- Related Games:
- Fire Emblem Warriors
The minimum requirements for hiring Omega Force to whip up a Warriors rendition of your franchise probably aren’t strict. First and foremost, I imagine it’s mandatory that the characters in your game fight in some fashion, preferably using a variety of attacks and weapons. Otherwise, crafting Musou titles has pretty much been whittled down to a science, Koei Tecmo continuously ready and waiting to graft on franchise-specific uniquities to the core slice ‘n’ dice gameplay that has so continuously (and, arguably, mindlessly) stood the test of time. As a devout Fire Emblem fan it was my obligation to try Fire Emblem Warriors at E3, and while it’s not changing my tune regarding Musou in general (its games are fun, but so is walking down the street while chewing gum), the homeage to source material here is admirable and, I’ll admit, at times thoroughly entertaining.
My demo was of a single extended battle with multiple objectives, handled by a Fire Emblem cast including Awakening’s Chrom, Shadow Dragon’s Marth, Fates’ Corrin and Xander, and new Warriors protagonists Rowan and Lianna. I don’t know much about the two newbies and will leave my exploration of their character to the final game. At E3, I wanted to go off on some defenseless infantry with Chrom and the gang.
FE Warriors’ controls felt familiar having played Hyrule Warriors, albeit more similar to Musou tradition and less drenched in series-specific altercations – after all, the vast majority of Fire Emblem protagonists wield swords. Y and X handle standard and charged strikes respectively, B triggers a dodge, and the D-pad allows the player to instantly swap to other important characters fending for themselves elsewhere on the battlefield.
Objectives throughout my demo did their best to mimic Fire Emblem, instructing me to take out enemy commanders and culminating with a showdown against Fire Emblem Fates’ formidable horsebacked Xander, but really it all felt like familiar Warriors fare right down to the scores of enemies hurtling through the sky at the slightest pin-prick from the player’s sword. What did stand out to me as impressive, though, are the game’s team attacks. If another protagonist is nearby, mashing the right trigger and A cues a devastating team attack, with both characters performing impossible acrobatics while twirling their weapons. The sequence is even complemented by classic critical-hit closeups straight out of the core games, as Chrom or whomever else utters some inspiring remark or catchphrase before unleashing whichever fury he happens to have pent up.

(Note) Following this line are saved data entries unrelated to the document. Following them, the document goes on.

Lemma told_stands seats g all p t f :
  stands g all p → turn_follows p t → encodes t f →
  stands (told_with seats g t f) (all ++ [t]) (after p t) ∧
  seated (told_with seats g t f) = seats ∧ histories (told_with seats g t f) = histories g ∧
  pacer (told_with seats g t f) = pacer g.
Proof.
  intros [Hl Hh Hp] Hf He. unfold told_with.
  set (g1 := g <| next_event := _ |> <| seated := _ |>).
  set (l := MkLoggedTurn _ _ f).
  assert (Hl1 : log_ends g1 (MkPosition 1 1 0) all p) by (destruct Hl; by split).
  assert (Hpos : next_event g = pos_event p).
  { rewrite <- Hh. unfold head_pos. rewrite Hp. cbn. lia. }
  assert (Hl2 : log_ends (remember g1 l) (MkPosition 1 1 0) (all ++ [t]) (after p t)).
  { apply remember_ends; [done | done | done | | done]. subst l g1. cbn. lia. }
  destruct (remember_fields g1 l) as (E1 & E2 & E3 & E4 & E5 & E6 & E7).
  assert (E8 : pacer (remember g1 l) = pacer g)
    by (unfold remember, trim; by destruct (trim_loop _ _ _ _ _) as [[[? ?] ?] ?]).
  split; [split |].
  - destruct Hl2. by split.
  - change (MkPosition (next_turn (remember g1 l) + 1)
      (next_event (remember g1 l) - Z.of_nat (length (pending (remember g1 l)))) (turn_sealed_through t)
      = after p t).
    rewrite E1, E2, E5, <- Hh. subst g1. unfold head_pos, after. cbn. rewrite Hp. cbn. f_equal; lia.
  - change (pending (remember g1 l) = []). by rewrite E5.
  - split; [exact E6 |]. split; [exact E7 | exact E8].
Qed.

(** A whole run of turns. *)
Lemma replay_chain {L : PostcardLaws TurnMessage} ts q frames s all p index :
  stands (rp_game s) all p → chain p ts q → Forall2 encodes ts frames → pos_sealed q ≤ MAX_FRONTIER →
  ∃ s', replay_frames true index s frames = Ok s' ∧ stands (rp_game s') (all ++ ts) q ∧
    seated (rp_game s') = foldl seat (seated (rp_game s)) (ts ≫= events) ∧
    histories (rp_game s') = histories (rp_game s) ∧ pacer (rp_game s') = pacer (rp_game s) ∧
    rp_rules s' = apply_events (rp_rules s) (ts ≫= events) ∧
    rp_banned s' = foldl bar (rp_banned s) (kicked_of (ts ≫= events)).
Proof.
  intros Hst Hc. revert frames s all index Hst.
  induction Hc as [p | p t ts q Hf Hc IH]; intros frames s all index Hst He Hq;
    inversion He as [| ? f ? frames' Hef Hefs]; subst; cbn [replay_frames].
  { exists s. by rewrite app_nil_r. }
  assert (Hdec : replay_record true index s f = replay_turn true index s t f).
  { unfold replay_record. rewrite (decode_frame_drop _ _ _ Hef).
    by rewrite (proj2 (Nat.ltb_ge _ _) (proj1 (encoded_length _ _ Hef))). }
  rewrite Hdec. pose proof Hst as [_ Hh Hp]. pose proof Hf as [Hn [Hseq _] Hsl].
  pose proof (chain_sealed _ _ _ Hc) as Hsq. cbn in Hsq.
  assert (Hpos : next_turn (rp_game s) = pos_turn p ∧ next_event (rp_game s) = pos_event p ∧
    sealed_through (rp_game s) = pos_sealed p).
  { rewrite <- Hh. unfold head_pos. rewrite Hp. cbn. lia. }
  destruct Hpos as (Pt & Pe & Ps).
  destruct (replay_turn_told s t f index) as (s1 & -> & G1 & G2 & G3);
    [congruence | lia | by rewrite Pe |].
  destruct (told_stands (foldl seat (seated (rp_game s)) (events t)) (rp_game s) all p t f Hst Hf Hef) as (Hst1 & T1 & T2 & T3).
  fold (told (rp_game s) t f) in Hst1, T1, T2, T3. rewrite <- G1 in Hst1, T1, T2, T3. cbn [result_bind].
  destruct (IH frames' s1 (all ++ [t]) (index + 1) Hst1 Hefs Hq) as (s' & Hr & A1 & A2 & A3 & A4 & A5 & A6).
  exists s'. split; [done |]. rewrite <- app_assoc in A1. split; [done |]. csimpl.
  rewrite foldl_app, A2, A3, A4, A5, A6, T1, T2, T3, G2, G3. split; [done |]. split; [done |].
  split; [done |]. split; [unfold apply_events; by rewrite foldl_app |].
  unfold kicked_of. by rewrite omap_app, foldl_app.
Qed.

(** A record that is read takes the reader on, and never past the file. *)
Lemma next_record_moves r r' payload :
  next_record crc works r = Ok (r', Some payload) →
  reader_file r' = reader_file r ∧ (offset r < offset r' ≤ length (reader_file r))%nat.
Proof.
  unfold next_record, torn, HEADER. intros H.
  repeat case_match; simplify_eq; cbn; repeat match goal with
    | H : (_ <? _)%nat = _ |- _ => first [apply Nat.ltb_ge in H | apply Nat.ltb_lt in H]
    end; (split; [done | lia]).
Qed.

(** The fuel of [recover] never runs out: a replay with as many rounds as there
    are bytes left, and one more, ends as it does with any greater number. *)
Lemma replay_fuel fuel fuel' base based reader s index :
  (length (reader_file reader) - offset reader < fuel ≤ fuel')%nat →
  replay crc works fuel' base based reader s index = replay crc works fuel base based reader s index.
Proof.
  revert fuel' based reader s index.
  induction fuel as [| fuel IH]; intros [| fuel'] based reader s index Hf; try lia.
  cbn [replay]. destruct (reach_base base based index (rp_game s)) as [based' |]; [| done]. cbn [result_bind].
  destruct (next_record crc works reader) as [[reader' [frame |]] |] eqn:E; cbn [map_err result_bind]; [| done..].
  destruct (replay_record based' index s frame); [| done]. cbn [result_bind].
  apply next_record_moves in E as [E ?]. apply IH. rewrite E. lia.
Qed.
(** The start of a compacted log is replayed to its base. *)
Lemma base_replayed {R} {RS : Ruleset R} (fresh : R) (r : Room R) g h rules rules' gb now :
  NoDup (players r) → Z.of_nat (length (members r)) ≤ max_players r → seat_player <$> seated g = players r →
  Z.of_nat (size (banned r)) ≤ MAX_BANNED → restore_rules fresh rules = Ok rules' →
  let base := base_of g rules (room_content r) (banned r) in
  rebase (Game_new (sr_settings (start_record r h (Some base))) (sr_history (start_record r h (Some base))) now) base = Some gb →
  replay_start (start_record r h (Some base)) fresh now =
    Ok (MkReplay gb rules' (sr_owner (start_record r h (Some base))) (list_to_set (base_banned base))).
Proof.
  intros Hd Hcount Hsp Hbans Hrest base Hrb. unfold replay_start.
  cbn [sr_base start_record sr_max_players sr_settings sr_history sr_owner] in *. rewrite Hrb.
  change (base_seated base) with (seated g). rewrite btree_ints_distinct by (rewrite Hsp; exact Hd).
  rewrite length_fmap, Nat.eqb_refl. cbn [negb orb].
  assert (length (base_banned base) = size (banned r)) as -> by (unfold base; cbn; by rewrite sort_by_perm).
  rewrite (proj2 (Z.ltb_ge _ _) Hbans). cbn [orb].
  assert (length (seated g) = length (members r)) as -> by (rewrite <- (length_fmap seat_player), Hsp; unfold players; by rewrite length_fmap).
  rewrite (proj2 (Z.ltb_ge _ _) Hcount). change (base_rules base) with rules. rewrite Hrest. done.
Qed.

(** Both parts of a compacted log are read: the turns of the base, and those after. *)
Lemma replay_compacted {R} {RS : Ruleset R} {P : Postcard TurnMessage} {L : PostcardLaws TurnMessage} {PS : Postcard StartRecord}
    (crc : list Z → Z) base first kept h kf ts q frames next n (s0 : Replay (R := R)) gone p :
  (∀ payload, is_u32 (crc payload)) → stands (rp_game s0) gone p → chain p kept h → chain h ts q →
  Forall2 encodes kept kf → Forall2 encodes ts frames → pos_sealed q ≤ MAX_FRONTIER → ends_at base h →
  fits false next → (n < length (record_bytes crc next))%nat →
  let bytes := record_bytes crc first ++ file_of crc kf ++ file_of crc frames ++ take n (record_bytes crc next) in
  ∃ s rd index,
    replay crc works (S (length bytes)) (Some base) false (MkLogReader bytes (length (record_bytes crc first)) None) s0 0 = Ok (rd, s, true, index) ∧
    stands (rp_game s) ((gone ++ kept) ++ ts) q ∧ reader_file rd = bytes ∧
    offset rd = length ((record_bytes crc first ++ file_of crc kf) ++ file_of crc frames) ∧ (n = 0%nat ∨ is_Some (torn_at rd)) ∧
    seated (rp_game s) = foldl seat (seated (rp_game s0)) (ts ≫= events) ∧ histories (rp_game s) = histories (rp_game s0) ∧
    rp_rules s = apply_events (rp_rules s0) (ts ≫= events) ∧ rp_banned s = foldl bar (rp_banned s0) (kicked_of (ts ≫= events)).
Proof.
  intros Hcrc Hst0 Hck Hc Hek He Hq Hends Hnext Hn bytes. pose proof (chain_sealed _ _ _ Hc) as Hsq.
  assert (Hframes : Forall (fits false) frames).
  { eapply Forall2_Forall_r; [exact He |]. apply Forall_forall. intros t _ f. apply frame_fits. }
  assert (Hne : record_bytes crc first ≠ []).
  { intros E. apply (f_equal length) in E. rewrite record_bytes_length in E. done. }
  pose proof (file_of_length crc kf) as Hl1. pose proof (file_of_length crc frames) as Hl2.
  set (fuel := (length bytes - length kf)%nat).
  assert (S (length bytes) = (length kf + S fuel)%nat) as -> by (unfold fuel, bytes; rewrite !length_app; lia).
  destruct (replay_base crc base kept h kf s0 gone p 0 (record_bytes crc first) (file_of crc frames ++ take n (record_bytes crc next)) fuel)
    as (g1 & Hst1 & Es1 & Eh1 & Ep1 & Hrun1); [done.. | lia | done |].
  set (s1 := s0 <| rp_game := g1 |>) in Hrun1.
  destruct (replay_chain ts q frames s1 (gone ++ kept) h (0 + Z.of_nat (length kf)) Hst1 Hc He Hq) as (s & Hrun & Hst & A2 & A3 & A4 & A5 & A6).
  destruct (replay_reads crc frames next n (Some base) (record_bytes crc first ++ file_of crc kf) s1 (0 + Z.of_nat (length kf)) (S fuel) s Hcrc)
    as (rd & Hrd & Hfl & Hoff & Htorn); [by intros [E _]%app_nil | done.. | | done |].
  { unfold fuel, bytes. rewrite !length_app, record_bytes_length. lia. }
  rewrite <- app_assoc in Hrd, Hfl. fold bytes in Hrun1, Hrd, Hfl. exists s, rd, (0 + Z.of_nat (length kf) + Z.of_nat (length frames)).
  rewrite Hrun1. split; [exact Hrd |]. split; [done |]. split; [done |]. split; [done |]. split; [done |].
  cbn in A2, A3, A5, A6. by rewrite A2, A3, Es1, Eh1.
Qed.

(** What starting a compaction sets down. *)
Lemma compaction_sets {R} {RS : Ruleset R} (r : Room R) g c :
  phase r = Running g → compaction r = None → compaction (start_compaction r) = Some c →
  ∃ rules, save_rules (ruleset r) = Some rules ∧ pending g = [] ∧ comp_frames c = frame <$> log g ∧
    comp_start c = start_record r (default 0 (hist_id <$> head (histories g))) (Some (base_of g rules (room_content r) (banned r))).
Proof.
  intros Hp Hn. unfold start_compaction. rewrite Hn, Hp. rewrite bool_decide_false by (by intros []).
  destruct (data_dir r); [| by rewrite Hn]. destruct (room_log r); [| by rewrite Hn].
  destruct (_ || _) eqn:E; [by rewrite Hn |]. apply orb_false_iff in E as [_ E%negb_false_iff%bool_decide_eq_true].
  destruct (save_rules (ruleset r)) as [rules |] eqn:Es; cbn; [| by rewrite Hn]. intros [= <-]. by exists rules.
Qed.
(* ===== verification/Hook.v ===== *)
(** The hook's side of a session with the agent
    ([crates/tpf3mp-bridge/src/session.rs]), which runs on the game's thread.

    The game is behind a trait ([Game]): the model records the calls the session
    makes of it, in order ([calls_made]), and takes the game's answers as
    arguments.  What the link does is an argument too: the bytes that wait to be
    received are in [inbox], and [send_ends] says how each send ends, after
    however many tries. *)
From stdpp Require Import pretty.
From S2P Require Import Prelude Proto Codec TurnLog Gate BridgeCodec.
Local Open Scope Z_scope.

Inductive Notice :=
  | NoticeSpeed (speed : Speed)
  | NoticeDiverged (step : Z) (lanes : list Z)
  | NoticeRefused (command : Z) (reason : IntentRejection)
  | NoticeEnded (reason : Text)
  | NoticeChat (from text : Text).

Record Load := MkLoad { load_file : option Text; load_next_step : Z }.

Inductive StepGate :=
  | StepRun
  | StepWait
  | StepEnded
  | StepLoad (load : Load).

Record Begin := MkBegin {
  begin_rules : Text;
  begin_steps_per_second : Z;
  begin_checkpoint_interval : Z;
  begin_saves : Text;
}.

Inductive SessionError :=
  | SessionTransfer
  | SessionMessage (e : BridgeError)
  | SessionGate (e : GateError)
  | SessionUnexpected (what : string)
  | AgentGone
  | LoadedElsewhere (expected got : Z)
  | NotLoading.

(** What the session asks of the game; [CallRun] and [CallLoad] are the game's
    own: the step it runs and the world it loads when the gate says so. *)
Inductive GameCall :=
  | CallApply (event : Event)
  | CallLanes
  | CallSave (event : Event) (file : Text)
  | CallNotice (notice : Notice)
  | CallRun (step : Z)
  | CallLoad (load : Load).

Record Session := MkSession {
  gate : Gate;
  pending_load : option Load;
  saves : Text;
  s_checkpoint_interval : Z;
  agent_beat : Z * Instant;
  s_commands : Z;
  inbox : list (list Z);
  told : list ToAgent;
  calls_made : list GameCall;
}.
#[export] Instance eta_Session : Eta Session := fun s =>
  MkSession (gate s) (pending_load s) (saves s) (s_checkpoint_interval s) (agent_beat s) (s_commands s)
    (inbox s) (told s) (calls_made s).

(** A step of the session. *)
Abbreviation HookM := (SE Session SessionError).
(* ===== verification/Bridge.v ===== *)
(** The agent's bridge between a room and a game
    ([crates/tpf3mp-agent/src/bridge.rs]): turns become the messages the hook's
    gate expects, released at the pace of the playout, and what the hook reports
    becomes requests to the room.

    [Bridge] is the struct with the calls it makes of others recorded in order:
    the bytes the link took ([wire]) and what it asked of the client, the store and
    its own tasks ([asked]).  How each of those ends is an argument. *)
From stdpp Require Import pretty.
From S2P Require Import Prelude Proto TurnLog Follower Gate Playout.
Local Open Scope Z_scope.

(** * The outbox *)
Record Outbox := MkOutbox { messages : list ToHook; bytes : Z }.

Definition OUTBOX_BYTES : Z := 16 * 2 ^ 20.

Definition text_len (t : Text) : Z := Z.of_nat (String.length t).

Definition weight (message : ToHook) : Z :=
  match message with
  | HookApply (MkEvent _ _ (Command _ _ payload)) => Z.of_nat (length payload)
  | HookLoad file _ => from_option text_len 0 file
  | HookBegin rules _ _ saves => text_len rules + text_len saves
  | HookDiverged _ lanes => Z.of_nat (length lanes) * 2
  | HookChat from text => text_len from + text_len text
  | HookEnd reason => text_len reason
  | _ => 0
  end + 64.

Definition Outbox_default : Outbox := MkOutbox [] 0.
Definition push_back (o : Outbox) (m : ToHook) : Outbox := MkOutbox (messages o ++ [m]) (bytes o + weight m).
Definition push_front (o : Outbox) (m : ToHook) : Outbox := MkOutbox (m :: messages o) (bytes o + weight m).
Definition pop_front (o : Outbox) : Outbox * option ToHook :=
  match messages o with
  | [] => (o, None)
  | m :: ms => (MkOutbox ms (saturating_sub_u64 (bytes o) (weight m)), Some m)
  end.
Definition retain (keep : ToHook → bool) (o : Outbox) : Outbox :=
  let ms := List.filter keep (messages o) in MkOutbox ms (sum_Z (weight <$> ms)).
Definition is_full (o : Outbox) : bool := OUTBOX_BYTES <=? bytes o.

(** * The pump *)
Section pump.
Context (representable : Instant → bool).

Definition push_release (o : Outbox) (released : option Z) : Outbox :=
  match released with Some through => push_back o (HookRelease through) | None => o end.

(** The loop; every round but the last takes an action off the follower, so as
    many rounds as there are actions, and one more, end it. *)
Fixpoint pump_loop (fuel : nat) (f : TurnFollower) (p : Playout) (now : Instant) (o : Outbox)
    (released : option Z) : TurnFollower * Playout * Outbox * option Instant :=
  match fuel with
  | O => (f, p, push_release o released, None)
  | S fuel =>
      if is_full o then (f, p, push_release o released, None)
      else
        match next_step f with
        | Some step =>
            let due := default now (due representable p step now) in
            if now <? due then (f, p, push_release o released, Some due)
            else pump_loop fuel (next_action f).1 (played p step due) now o (Some step)
        | None =>
            match next_action f with
            | (f, Some (Apply event)) =>
                pump_loop fuel f p now (push_back (push_release o released) (HookApply event)) None
            | (f, Some (Execute step)) => pump_loop fuel f p now o (Some step)
            | (f, None) => (f, p, push_release o released, None)
            end
        end
  end.

Definition actions_left (f : TurnFollower) : nat :=
  length (queue f) + Z.to_nat (f_sealed_through f - executed f).

Definition pump (f : TurnFollower) (p : Playout) (now : Instant) (o : Outbox) :
    TurnFollower * Playout * Outbox * option Instant :=
  pump_loop (S (actions_left f)) f p now o None.
End pump.

(** * The bridge *)
Record BridgeOptions := MkBridgeOptions {
  playout_margin : Duration;
  playout_memory : Duration;
  hook_timeout : Duration;
  load_timeout : Duration;
  progress_every : Duration;
  worlds : bool;
  saves_dir : Text;
  has_status : bool;
}.

Inductive BridgeFault :=
  | FaultLink
  | FaultMessage (e : BridgeError)
  | FaultUnexpected (what : string)
  | HookGone
  | FaultClient
  | FaultFollow (e : FollowError)
  | FaultLoadedElsewhere (expected got : Z)
  | NoWorlds
  | PathTooLong (path : Text).

Inductive BridgeEnd := EndClosed | EndKicked | EventsEnded | WorldUnavailable | EndLeft.

Inductive BWorld :=
  | WorldReady
  | WorldFetching (offer : WorldOffer) (next_step attempt : Z)
  | WorldLoading (next_step : Z).

#[export] Instance WorldOffer_eq_dec : EqDecision WorldOffer.
Proof. solve_decision. Defined.
#[export] Instance BWorld_eq_dec : EqDecision BWorld.
Proof. solve_decision. Defined.

Definition is_fetching (w : BWorld) : bool := match w with WorldFetching _ _ _ => true | _ => false end.

Inductive WorldStatus :=
  | StatusNone
  | StatusFetching (bytes total : Z)
  | StatusLoading
  | StatusPlaying.

Definition STATUS_HISTORY : nat := 100.

Record Status := MkStatus {
  st_room : option RoomView;
  st_game : option Text;
  st_world : WorldStatus;
  st_step : option Z;
  st_speed : Speed;
  st_chat : list (PlayerId * Text);
  st_notices : list Text;
}.
#[export] Instance eta_Status : Eta Status := fun s =>
  MkStatus (st_room s) (st_game s) (st_world s) (st_step s) (st_speed s) (st_chat s) (st_notices s).

Definition Status_default : Status := MkStatus None None StatusNone None NORMAL [] [].

Definition push_bounded {A} (l : list A) (item : A) : list A :=
  (if (length l =? STATUS_HISTORY)%nat then tail l else l) ++ [item].

Definition notice (text : Text) (s : Status) : Status := s <| st_notices := push_bounded (st_notices s) text |>.

(** What a front end asks. *)
Inductive Control :=
  | ControlReady (ready : bool)
  | ControlStart
  | ControlSpeed (speed : Speed)
  | ControlKick (player : PlayerId)
  | ControlChat (text : Text)
  | ControlLeave.

(** What the bridge asks of the client, of the store, and of tasks of its own. *)
Inductive Asked :=
  | AskIntent (client_seq : Z) (payload : Payload)
  | AskProgress (step : Z)
  | AskCheckpoint (step : Z) (lanes : list LaneDigest)
  | AskSaved (event : Z) (lanes : list LaneDigest) (world : option SavedWorld)
  | AskRequest (control : Control)
  | AskLeave
  | AskIngest (event : Z) (lanes : list LaneDigest) (file : Text)
  | AskFetch (offer : WorldOffer) (attempt : Z)
  | AskUpload (snapshot : SnapshotId)
  | AskTidy (keep : list SnapshotId).

Definition SAVES_KEPT : nat := 2.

Such individuality isn’t limited to uber-moves either; in one instance I pulled off Chrom’s famed signature move of physical impossibility simply by button mashing a combo involving a charged special, though replicating it proved difficult and is something I likely won’t nail down before trying the final game. Regardless, it’s nice knowing combat variety across both standard and charged assaults does exist, and the more often specific references to Fire Emblem are made, the more likely fans are to go wild attempting to pull them off.
My demo concluded upon defeating Xander, his poor horse flailing uncontrollably in the air as Chrom sliced and chopped without reservation, far beyond what any real person’s physical body could possibly achieve without tearing itself apart or worse. Clearly I make such observations in jest, and like it or not Warriors does its due diligence taking tastefully outlandish source material and doubling or tripling the intensity all for endless hack ‘n’ slash’s glorious sake. There’s clearly a market for such things, or else Fire Emblem Warriors wouldn’t even exist in the first place.
I’m not the world’s biggest Warriors fan, but I did have fun demoing Fire Emblem Warriors. When Chrom leveled up in traditional Fire Emblem fashion (complete with famliar jingles and stat boost “dings” for satisfying plus-ones) I against my will cracked a smile, my final impression amounting to a definite desire to learn and try more of the upcoming final game.
Fire Emblem Warriors had fewer show floor demo stations than Mario + Rabbids Kingdom Battle, so I suspect Nintendo itself understands just as well as fans do that much of this experience is designed for collective fanbase giggles and nothing more. Regardless, Fire Emblem Warriors releases on Nintendo Switch in the Fall of this year, and if you’re anxiously awaiting the next mainline Fire Emblem entry, you may as well consider Warriors in the meantime.